The ABA rhyme scheme "One Art" alternates between the "-er" and "-ent" ending sound, with the last stanza repeating the A sound, as is with the villanelle. The refrains, "The art of losing isn't hard to master", which varies in the eighteenth line, "the art of losing's not too hard to master". The villanelle has no set meter, but Bishop keeps a pattern of alternating eleven and ten-syllable lines, with predominantly iambic pentameter.

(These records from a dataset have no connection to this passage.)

(* ===== verification/SdInit.v ===== *)
(** Bringing up the SD card, on any device whatsoever: [sdInit] returns within
    its counts of polls, never follows a null pointer, and when it succeeds the
    card is ready for the queue of requests. *)

From S2P Require Import Prelude Memory Dlist BufferCache Bio Mmio Triple SdRegs Sd SdQueue.

(** ** Commands *)

(** From here on nothing starves: the mailbox answers. *)
#[local] Instance no_faults : Faults := {| starve := False; panics := False |}.
Lemma preserves_clock_rate {S D} `{!Mmio D, !Lens S D} (P : S → Prop) fuel buf :
  (∀ s d, P s → P (lset d s)) → Z.land (V2P buf) 0xF = 0 → (∀ s : S, mbox_get_clock_rate fuel buf s ≠ NoFuel) →
  preserves P (mbox_get_clock_rate fuel buf).
Proof.
  intros Hdev Hb Hn s Hs. pose proof (preserves_mbox_clock_rate (H := {| starve := True; panics := False |}) P Hdev fuel buf I Hb s Hs) as H.
  specialize (Hn s). by destruct (mbox_get_clock_rate fuel buf s).
Qed.

Section Init.
Context {D : Type} `{!Mmio D}.
Implicit Types (s : sdst D) (P : sdst D → Prop).

Definition on_card (f : SDDescriptor → SDDescriptor) s : sdst D :=
  SdSt (f (sd_card s)) (sdHostVer s) (sdBaseClock s) (sd_buf s) (sd_que s) (sd_woken s) (sd_dev s).

(** What most of the driver may change: the device, the versions of the host,
    the last command, the status and the registers of the card but the CSD. *)
Record frame P : Prop := {
  fr_dev s d : P s → P (lset d s);
  fr_last s ix arg : P s → P (on_card (λ c, with_last c (Some ix) arg) s);
  fr_status s r st x : P s → P (on_card (λ c, with_status c r st x) s);
  fr_ocr s v : P s → P (on_card (λ c, with_ocr c v) s);
  fr_cid s l : P s → P (on_card (λ c, with_cid c l) s);
  fr_scr s l : P s → P (on_card (λ c, with_scr c l) s);
  fr_support s v : P s → P (on_card (λ c, add_support c v) s);
  fr_host s v w : P s → P (SdSt (sd_card s) v w (sd_buf s) (sd_que s) (sd_woken s) (sd_dev s));
}.
(** A command has been sent. *)
Definition sent s : Prop := lastCmd (sd_card s) ≠ None.

Lemma frame_sent : frame sent.
Proof. by split. Qed.
Lemma frame_and P Q : frame P → frame Q → frame (λ s, P s ∧ Q s).
Proof. intros [] []. split; naive_solver. Qed.

Section Commands.
Context P (HF : frame P).
Let Hdev := fr_dev P HF.

Lemma preserves_mod_card f : (∀ s, P s → P (on_card f s)) → preserves P (mod_card f).
Proof. intros Hf s. apply Hf. Qed.
Hint Resolve preserves_reg_read preserves_reg_write preserves_delay preserves_delayus preserves_peek
  preserves_reg_update preserves_test_reg : preserve.
Hint Extern 4 (triple _ (mod_card _) _) => apply preserves_mod_card; intros ? ?; apply HF : preserve.

(** [preserve] with loops. *)
Local Ltac preserve_loop :=
  repeat (preserve; lazymatch goal with
    | |- triple _ (while_post _ _ _) _ => apply preserves_while_post
    | |- triple _ (while_pre _ _ _) _ => apply preserves_while_pre
    end); preserve.
Lemma preserves_get_card : preserves P get_card.
Proof. apply preserves_gets. Qed.
Hint Resolve preserves_get_card : preserve.
Lemma preserves_sd_delayus n : preserves P (sd_delayus n).
Proof. unfold sd_delayus. preserve. Qed.
Hint Resolve preserves_sd_delayus : preserve.
Lemma preserves_WaitForInterrupt mask : preserves P (sdWaitForInterrupt mask).
Proof. unfold sdWaitForInterrupt. preserve_loop. Qed.
Lemma preserves_inhibited m : preserves P (inhibited m).
Proof. unfold inhibited. preserve. Qed.
Hint Resolve preserves_WaitForInterrupt preserves_inhibited : preserve.
Lemma preserves_busy_if b : preserves P (busy_if b).
Proof. unfold busy_if. preserve. Qed.
Hint Resolve preserves_busy_if : preserve.
Lemma preserves_WaitForCommand : preserves P sdWaitForCommand.
Proof. unfold sdWaitForCommand. preserve_loop. Qed.
Lemma preserves_WaitForData : preserves P sdWaitForData.
Proof. unfold sdWaitForData. preserve_loop. Qed.
Hint Resolve preserves_WaitForCommand preserves_WaitForData : preserve.

(** The command [ix] exists, has a known response, and changes the CSD only
    where [P] allows it. *)
Definition fits (ix : Z) : Prop :=
  0 ≤ ix ∧ ∃ c, sdCommandTable !! Z.to_nat ix = Some c ∧
    cmd_resp c ∈ [RESP_NO; RESP_R1; RESP_R1b; RESP_R2I; RESP_R2S; RESP_R3; RESP_R6; RESP_R7] ∧
    (cmd_resp c = RESP_R2S → ∀ s l, P s → P (on_card (λ d, with_csd d l) s)).

Lemma preserves_handle_response resp arg r0 :
  resp ∈ [RESP_NO; RESP_R1; RESP_R1b; RESP_R2I; RESP_R2S; RESP_R3; RESP_R6; RESP_R7] →
  (resp = RESP_R2S → ∀ s l, P s → P (on_card (λ d, with_csd d l) s)) →
  preserves P (handle_response resp arg r0).
Proof.
  intros Hin Hcsd.
  assert (∀ v, preserves P (mod_card (λ c, with_ocr (with_status c (rca c) (cardState c) 0) v))) as Hocr.
  { intros v. apply preserves_mod_card. intros s Hs.
    apply (fr_ocr P HF (on_card (λ c, with_status c (rca c) (cardState c) 0) s)), (fr_status P HF _ _ _ _ Hs). }
  assert (∀ r st x, preserves P (mod_card (λ c, with_status c (r c) (st c) x))) as Hst.
  { intros r st x. apply preserves_mod_card. intros s Hs. apply (fr_status P HF _ _ _ _ Hs). }
  set_unfold in Hin.
  destruct Hin as [-> |[-> |[-> |[-> |[-> |[-> |[-> |[-> |[]]]]]]]]]; unfold handle_response; cbn [Z.eqb orb Pos.eqb RESP_NO RESP_R1 RESP_R1b
    RESP_R2I RESP_R2S RESP_R3 RESP_R6 RESP_R7]; preserve; try apply Hst; try apply Hocr.
  apply preserves_mod_card. intros s. by apply Hcsd.
Qed.

Lemma preserves_table ix c : 0 ≤ ix → sdCommandTable !! Z.to_nat ix = Some c → triple P (array_get sdCommandTable ix) (λ x s, x = c ∧ P s).
Proof. intros H0 Hc s Hs. unfold array_get. destruct (Z.ltb_spec ix 0); [lia|]. by rewrite Hc. Qed.

Lemma preserves_debug r : (∀ s, P s → sent s) → preserves P (sdDebugResponse r).
Proof.
  intros Hsent s Hs. pose proof (Hsent s Hs) as Hl. unfold sent in Hl.
  assert (preserves P (peek EMMC_RESP3 ;; peek EMMC_RESP2 ;; peek EMMC_RESP1 ;; peek EMMC_RESP0 ;;
    peek EMMC_STATUS ;; peek EMMC_CONTROL1 ;; peek EMMC_INTERRUPT ;; mret r)) as H by preserve.
  unfold sdDebugResponse. erewrite mbind_ret; [|reflexivity]. destruct (lastCmd (sd_card s)); [by apply H|done].
Qed.
End Commands.

Lemma fits_sent P ix : fits P ix → fits (λ s, P s ∧ sent s) ix.
Proof. intros (H0 & c & Hc & Hr & Hcsd). split; [done|]. exists c. split; [done|]. split; [done|]. intros E s l [Hs Hl]. split; [by apply Hcsd|done]. Qed.

Lemma triple_SendCommandP P ix arg :
  frame P → fits P ix → triple P (sdSendCommandP ix arg) (λ r s, P s ∧ (r = SD_BUSY ∨ sent s)).
Proof.
  intros HF Hfit. pose proof (fits_sent _ _ Hfit) as (_ & c' & Hc' & Hr & Hcsd). destruct Hfit as (H0 & c & Hc & _).
  assert (c' = c) as -> by congruence. pose proof (frame_and _ _ HF frame_sent) as HF'.
  unfold sdSendCommandP. eapply triple_bind; [by apply preserves_table|]. intros x. apply triple_pure. intros ->.
  eapply triple_bind; [by apply preserves_WaitForCommand|]. intros r. apply triple_if; intros _.
  { intros s Hs. cbn. tauto. }
  eapply triple_conseq with (P' := P) (Q' := λ _ s, P s ∧ sent s); [|done|tauto].
  eapply triple_bind with (R := λ _ s, P s ∧ sent s).
  { apply triple_modify. intros s Hs. split; [by apply (fr_last P HF)|done]. }
  intros _. pose proof (fr_dev _ HF') as Hdev. 
  pose proof (preserves_reg_read _ Hdev) as H1. pose proof (preserves_reg_write _ Hdev) as H2.
  pose proof (preserves_sd_delayus _ HF') as H3. pose proof (preserves_WaitForInterrupt _ HF') as H4.
  pose proof (preserves_handle_response _ HF' (cmd_resp c) arg) as H5. preserve.
Qed.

In an interview with Elizabeth Spires in 1978, Bishop said that her thoughts when writing "One Art" were always on villanelles. "I wanted to write a villanelle all my life but I never could. I'd start them but for some reason, I never could finish them." You can see this intent when examining the original drafts where one can make out the skeleton of a villanelle; she chose her rhymes and refrains first and filled in the rest Brett Millier has assessed that "Bishop conceived the poem as a villanelle from the start, and the play of "twos" within it - two rivers, two cities, the lost lover means not being "two" anymore - suggests that a two-rhyme villanelle is a form appropriate to the content."

=== Themes ===
Bishop instills one main theme in this poem, loss, which has consequences that form branching themes of learning, regret, travel, and symbolism.

==== Loss ====
Nearly explicitly stated, Bishop writes to explore the theme of loss as she reflects on her losses. Using the villanelle form, Bishop emphasizes the inevitability of loss when she sets up a rigid structure, and then repeatedly breaks it, adding hyper-beats or eliding syllables, using half-rhymes, and an altered final refrain, to name a few. Loss is felt in this poem through Bishop's vague, but not so vague, examples of things everyone loses or can love; loss becomes a moment in the grander commentary on human existence which art pursues. This concept draws back to the title, loss is an art and the art of losing is learned through loss, engrained in everyday life and present in the most important moments of our lives. This is exactly the progression that the poem follows, and it acts as a philosophical theory of life and loss, drawing examples from her life.

==== Learning ====
What satisfies and consoles Bishop in this process of writing, as well as losing, is that she is learning and enhancing a skill, the skill of loss. It is just as the saying goes, "practice makes perfect". This theme is almost an antithesis of the theme of regret, and is the main take away from this lesson on lessons of loss. The objectivity in the phrase, "The art of losing isn't hard to master", lends itself to the lesson Bishop is trying to convey; if a teacher used language that indicated bias, their entire lesson becomes compromised. The intricacies of teaching and learning are felt as deeply as loss, and Bishop's poem frames each of them as an art, the art of losing, and learning to lose.

==== Regret ====
Regret, more than remorse, is the general attitude and tone of this poem as Bishop recounts, or reminisces about her losses. Regret is naturally an antagonist to learning and growing from experiences of failure, and it behaves similarly to the experiences Bishop mentions here. The line "I miss them, but it wasn't a disaster," speaks strongly to this theme.

==== Travel ====
Traveling was a staple of importance to Bishop, and it inspired much of her writing before "One Art". Therefore, she promotes traveling in "One Art", even though it is a source of loss. She uses traveling as a theme here to promote a sense of carpe diem, seize the day, which relates back to repeated notions that everything is bound, or intended, to be lost that one should not shy away from anything for fear of losing it; losing it is not a disaster.
==Reception==
The poem was well received at the time of its publication by peers and fellow poets. In the next few years, Bishop would be awarded the Books Abroad / Neustadt International Prize in 1976, National Book Critics Circle Award in 1977, was elected into the American Academy of Arts and Letters in 1976 for her past works and specifically her book, Geography III].

Brett Miller wrote that "One Art" "may be the best modern example of a villanelle..." along with Theodore Roethke's "The Waking".